Freedman, Norbert; Geller, Jesse D.; Hoffenberg, Joan; Hurvich, Marvin; Ward, Rhonda Karnac Books ePub

Marvin Hurvich and Norbert Freedman

The recorded psychoanalytic therapy of Mohamed, a refugee from torture in Somalia, treated in Oslo, Norway is the subject matter of this chapter. We begin with a brief portrait of Mohamed, sketch out our method of analysis of the transcripts of sessions,2 present an account of the major variables of concern, Annihilation Anxiety (AA), and the symbolizing process (Symbolization and Desymbolization), and then return to the theme of our Propo-sitional Method with the question: how to infer clinical change or a process of transformation?

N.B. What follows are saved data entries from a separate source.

(** ** The update of a page *)

Definition updated_tuples (tuples itup : list (list Z)) (oldoffnum : Z) : list (list Z) :=
  if oldoffnum =? InvalidOffsetNumber then tuples ++ itup
  else match itup with
  | [t] => <[Z.to_nat (oldoffnum - 1) := t]> tuples
  | _ => delete (Z.to_nat (oldoffnum - 1)) tuples ++ itup
  end.

(** The special space stays, and so does that there are no gaps. *)
Record keeps_rest (p p' : Page) : Prop := {
  kr_special : ps_special (page_state p') = ps_special (page_state p);
  kr_packed : packed (page_state p) -> packed (page_state p')
}.

Lemma keeps_rest_trans p p1 p2 : keeps_rest p p1 -> keeps_rest p1 p2 -> keeps_rest p p2.
Proof. intros [E1 P1] [E2 P2]. constructor; [congruence|auto]. Qed.

Lemma update_keeps_rest p p' items f :
  page_state p' = ps_update (page_state p) items f -> (packed (page_state p) -> f = packed_free (page_state p) items) -> keeps_rest p p'.
Proof. intros E Hf. constructor; rewrite E; [done|]. intros Hp. unfold packed. cbn [ps_free ps_update]. by rewrite Hf. Qed.

Lemma used_space_app l l' : used_space (l ++ l') = used_space l + used_space l'.
Proof. unfold used_space. induction l as [|v l IH]; cbn; [done|]. unfold used_space in *. lia. Qed.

Mohamed was a political refugee from an African country. He was in his early forties and was an active Muslim. He had a wife and six children at the time of his arrest in the mid-Eighties for his association with groups opposing the dictator of his country. He was in prison for nine years, where he experienced severe torture, maltreatment, and under-nourishment, and was also sentenced to death. He was forced to watch the torture of his wife and one of his daughters, as well as to witness torture and other inhumane acts being inflicted on fellow prisoners, including children. A recurrent theme in therapy was his agony about what he had seen the soldiers and prison guards doing to others. This tormented him as did the physical suffering he himself had experienced. He managed, in spite of this, to find some comfort in his religious beliefs all through his time in prison. However, it was a hard blow for him when the authorities circulated a rumour that he had betrayed his comrades during torture.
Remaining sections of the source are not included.